"You Can't Sit With Us"

I have two groups of girlfriends. The first type of group are women who refuse to have children. They like them from a distance, but are not looking to have their own. These women are both single or married and perfectly fine for me because at one time I felt the same way. The other group are women are the ones who do have kids.

When I got pregnant and had my son, I was sure I would lose touch with all my girlfriends who didn't have any kids. And at the beginning I barely saw or heard from them so I believed my theory was right, but soon after, they came back into my life when all the craziness of taking care of a newborn diminished (because  let's face it, that craziness never really ever goes away). My other group of friends, the moms, well...they disappeared. At first it was endless advice and questions and sharing stories of being pregnant and the laughable and cryable moments that follow. But then...Gone Girl status. No more questions or barely any communication at all. Blame it on hectic schedules or phone tag. Busy lives or the very people who are suppose to bring you closer together-the kids.

So when I see these mommy groups or hear about women with kids having playdates, I wonder how is that even possible? I'm lucky if another mother has time to talk to me. Between working full time, husbands, boyfriends, families, other children, errands, appointments, weather, the list goes on and on. It seems like such a cool idea to have my son have a playdate with some of the boys in his daycare class but who has time to stop and exchange names when everyone is running in and out to get to work on time or get home to make dinner? Oh and those Facebook groups for "Mommy and Me" I have a VERY hard time trusting for obvious reasons therefore I refuse to join them.

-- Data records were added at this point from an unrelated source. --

Lemma advance_same_line s line col :
  all_chars (λ c, negb (is_newline c)) s = true →
  advance s line col = (line, col + Z.of_nat (String.length s)).
Proof.
  revert col. induction s as [|c s IH]; intros col Hall; cbn in *.
  - f_equal; lia.
  - apply andb_true_iff in Hall as [Hc Hall].
    apply negb_true_iff in Hc. rewrite Hc, IH by done. f_equal; lia.
Qed.

Lemma all_chars_impl (p q : ascii → bool) s :
  (∀ c, p c = true → q c = true) → all_chars p s = true → all_chars q s = true.
Proof.
  intros Hpq. induction s as [|c s IH]; [done|]. cbn.
  intros [Hc Hs]%andb_true_iff. by rewrite (Hpq _ Hc), IH.
Qed.

(** ** Lexer *)

Lemma in_grammar_false x :
  in_grammar x = false →
  is_digit x = false ∧ is_ident_start x = false ∧ is_ident_char x = false
  ∧ is_newline x = false ∧ is_skip x = false
  ∧ x ∉ ["{"; "}"; "["; "]"; ":"; ";"; ","]%char.
Proof.
  unfold in_grammar, is_ident_char. intros H.
  repeat (apply orb_false_iff in H as [H ?]).
  repeat split; try done.
  - by rewrite H, H3.
  - by eapply bool_decide_eq_false_1.
Qed.

(** A character outside the grammar is matched by MISMATCH alone, as a
    match of length one. *)
Lemma match_at_mismatch x rest :
  in_grammar x = false → match_at x rest = ("MISMATCH", String x "", rest).
Proof.
  intros (Hd & Hi & _ & Hn & Hs & Hp)%in_grammar_false.
  unfold match_at. rewrite Hd, Hi, Hn, Hs.
  rewrite !bool_decide_eq_false_2; [done|..]; intros ->; apply Hp; set_solver.
Qed.

(** A character outside the grammar ends every match that starts before
    it. *)
Lemma match_at_stop c s x post :
  in_grammar x = false →
  match_at c (s +:+ String x post) =
  ((match_at c s).1.1, (match_at c s).1.2, (match_at c s).2 +:+ String x post).
Proof.
  intros (Hd & Hi & Hic & Hn & Hs & _)%in_grammar_false.
  unfold match_at.
  rewrite !span_stop by done. cbn.
  repeat (case_match; simplify_eq/=; try done).
Qed.

(** What a match inside the grammar looks like: it starts with the
    character at hand, it is a run of line feeds when it is a NEWLINE and
    holds no line feed otherwise, and MISMATCH is not its group. *)
Lemma not_newline (p : ascii → bool) c :
  p "010"%char = false → p c = true → negb (is_newline c) = true.
Proof.
  intros Hp Hc. unfold is_newline. case_bool_decide; [|done]. congruence.
Qed.

Lemma match_at_shape c s :
  in_grammar c = true →
  ∃ v', (match_at c s).1.2 = String c v'
    ∧ s = v' +:+ (match_at c s).2
    ∧ (match_at c s).1.1 ≠ "MISMATCH"
    ∧ if bool_decide ((match_at c s).1.1 = "NEWLINE")
      then all_chars is_newline (String c v') = true
      else all_chars (λ c, negb (is_newline c)) (String c v') = true.
Proof.
  intros Hc. unfold match_at, in_grammar in *.
  destruct (is_digit c) eqn:Hd.
  { pose proof (span_append is_digit s). pose proof (span_all is_digit s).
    destruct (span is_digit s) as [v r]; simplify_eq/=.
    exists v. repeat split; try done.
    rewrite (not_newline is_digit c) by done.
    eapply all_chars_impl; [|done]. intros c'. by apply not_newline. }
  destruct (is_ident_start c) eqn:Hi.
  { pose proof (span_append is_ident_char s).
    pose proof (span_all is_ident_char s).
    destruct (span is_ident_char s) as [v r]; simplify_eq/=.
    exists v. repeat split; try done.
    rewrite (not_newline is_ident_start c) by done.
    eapply all_chars_impl; [|done]. intros c'. by apply not_newline. }
  repeat match goal with
  | |- context [bool_decide (c = ?k)] =>
      destruct (bool_decide_reflect (c = k)) as [->|?];
        [exists ""; by repeat split|]
  end.
  destruct (is_newline c) eqn:Hn.
  { pose proof (span_append is_newline s). pose proof (span_all is_newline s).
    destruct (span is_newline s) as [v r]; simplify_eq/=.
    exists v. repeat split; try done. by rewrite Hn. }
  destruct (is_skip c) eqn:Hs.
  { pose proof (span_append is_skip s). pose proof (span_all is_skip s).
    destruct (span is_skip s) as [v r]; simplify_eq/=.
    exists v. repeat split; try done. rewrite Hn. cbn.
    eapply all_chars_impl; [|done]. intros c'. by apply not_newline. }
  cbn in Hc. rewrite bool_decide_eq_false_2 in Hc; [done|].
  rewrite !not_elem_of_cons. repeat split; try done. apply not_elem_of_nil.
Qed.
(** * Learning Coach: retrieval-and-relevance pipeline

    A shallow embedding of [src/rag/digest_generator.py],
    [src/utils/groq_client.py], the digest tool of [src/server.py] and the
    two store calls of [src/utils/database.py] they use, with the
    properties of the pipeline proved about it.

    Conventions.
    - A Python [str] is a list of Unicode code points ([N]).
    - A Python [float] is [pyfloat]: a finite binary64 number, given
      by the rational it is, or one of the three special values.  A
      rational that is no binary64 number stands for the nearest one,
      as a decimal literal does.  Multiplication, addition and [round]
      round to binary64 as IEEE 754 prescribes (to nearest, ties to
      even, with overflow and subnormal numbers); the sign of a zero is
      not represented.
    - A coroutine is a computation in the monad [M]: it threads the
      [World] (the record of calls made to the external services) and
      ends in a value or in a raised exception. *)

From Stdlib Require Import Ascii String.
From Stdlib Require Import List Bool Arith NArith ZArith QArith Qpower Qround
  Qabs Lia Lqa.
From Stdlib Require Import Permutation Sorted.
Import ListNotations.

Set Implicit Arguments.

(* ================================================================= *)
(** ** Python strings *)

Module PyStr.
Lemma top_k_fold (sorted_row : pandas.Series Q) (pre rest suffix : list (Z * Q)) :
  NoDup (map fst sorted_row) ->
  sorted_row = pre ++ rest ++ suffix ->
  fold_left (fun d key =>
               match pandas.getitem sorted_row key with
               | Ok w => dict.set d key w
               | Raise _ => d
               end) (map fst rest) pre
  = pre ++ rest.
Proof.
  intros Hnd. revert pre. induction rest as [|[k w] rest IH]; intros pre Heq; simpl.
  - now rewrite app_nil_r.
  - rewrite (getitem_elem sorted_row k w Hnd).
    2:{ rewrite Heq. apply elem_of_app. right. constructor. }
    rewrite dict_set_fresh.
    2:{ rewrite Heq, map_app in Hnd. apply NoDup_app in Hnd as (_ & Hdis & _).
        intros Hk. apply (Hdis k Hk). simpl. constructor. }
    rewrite (IH (pre ++ [(k, w)])); rewrite <- ?app_assoc; [reflexivity|exact Heq].
Qed.

Lemma top_k_take (k : nat) (row : pandas.Series Q) :
  NoDup (map fst row) -> Loader.top_k k row = take k (pandas.sort_values row).
Proof.
  intros Hnd. unfold Loader.top_k.
  apply (top_k_fold _ [] _ (drop k (pandas.sort_values row))).
  - now apply sort_values_keys.
  - simpl. now rewrite take_drop.
Qed.

Lemma min_from_desc (d : dict.t Z Q) (best : Z) (kbest : Q) (rest : list (Z * Q)) :
  NoDup (map fst d) ->
  (forall x, x ∈ rest -> x ∈ d) ->
  StronglySorted heavier rest ->
  Forall (fun x => (snd x < kbest)%Q) rest ->
  min_from (Loader.dict_get_key d) best kbest (map fst rest)
  = Ok (default best (fst <$> last rest)).
Proof.
  intros Hnd. revert best kbest.
  induction rest as [|[k w] rest IH]; intros best kbest Hin Hs Hlt; simpl.
  - reflexivity.
  - rewrite (dict_get_key_elem d k w Hnd) by (apply Hin; constructor). simpl.
    apply Forall_cons in Hlt as [Hw Hlt]. simpl in Hw.
    apply StronglySorted_cons in Hs as [Hk Hs].
    destruct (Qlt_le_dec w kbest) as [_|Hle].
    2:{ exfalso. eapply Qlt_not_le; eassumption. }
    rewrite IH; [|intros x Hx; apply Hin; now constructor|exact Hs|exact Hk].
    destruct rest as [|p rest']; [reflexivity|].
    change (last ((k, w) :: p :: rest')) with (last (p :: rest')).
    destruct (last (p :: rest')) eqn:Hl; [reflexivity|].
    apply last_None in Hl. discriminate.
Qed.

Lemma py_min_desc (d : dict.t Z Q) (x : Z * Q) :
  NoDup (map fst (d ++ [x])) ->
  StronglySorted heavier (d ++ [x]) ->
  py_min (Loader.dict_get_key (d ++ [x])) (dict.keys (d ++ [x])) = Ok (fst x).
Proof.
  intros Hnd Hs. unfold dict.keys.
  destruct d as [|[k w] d]; simpl.
  - unfold Loader.dict_get_key. simpl. destruct x as [k w]. simpl.
    now rewrite decide_True.
  - rewrite (dict_get_key_elem ((k, w) :: d ++ [x]) k w) by (assumption || constructor).
    simpl. simpl in Hs. apply StronglySorted_cons in Hs as [Hk Hs].
    rewrite (min_from_desc ((k, w) :: d ++ [x]) k w (d ++ [x]) Hnd); try assumption.
    + now rewrite last_snoc.
    + intros y Hy. now constructor.
Qed.

Lemma shrink_while_eq (fuel bound : nat) (d : dict.t Z Q) :
  Loader.shrink_while fuel bound d
  = if Nat.ltb bound (length d) then
      match fuel with
      | O => None
      | S fuel' =>
          match py_min (Loader.dict_get_key d) (dict.keys d) with
          | Raise e => Some (Raise e)
          | Ok min_key => Loader.shrink_while fuel' bound (dict.pop d min_key)
          end
      end
    else Some (Ok d).
Proof. destruct fuel; reflexivity. Qed.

So my question is...how the hell do you get into a Mommy group?! Do I wear a sign on my back at the daycare? Do I join a strange group online and then meet at a park with the strangers that belong to this group? I thought I would get my mommy card when I left the hospital and would automatically belong to this new group of young, hip mothers. I have more conversations about my kid with my girlfriends who don't have kids than the ones that do. So right now when it comes to fitting in with the mommy groups, I feel like Regina George in Mean Girls being told by Gretchen that '"You can't sit with us!"'.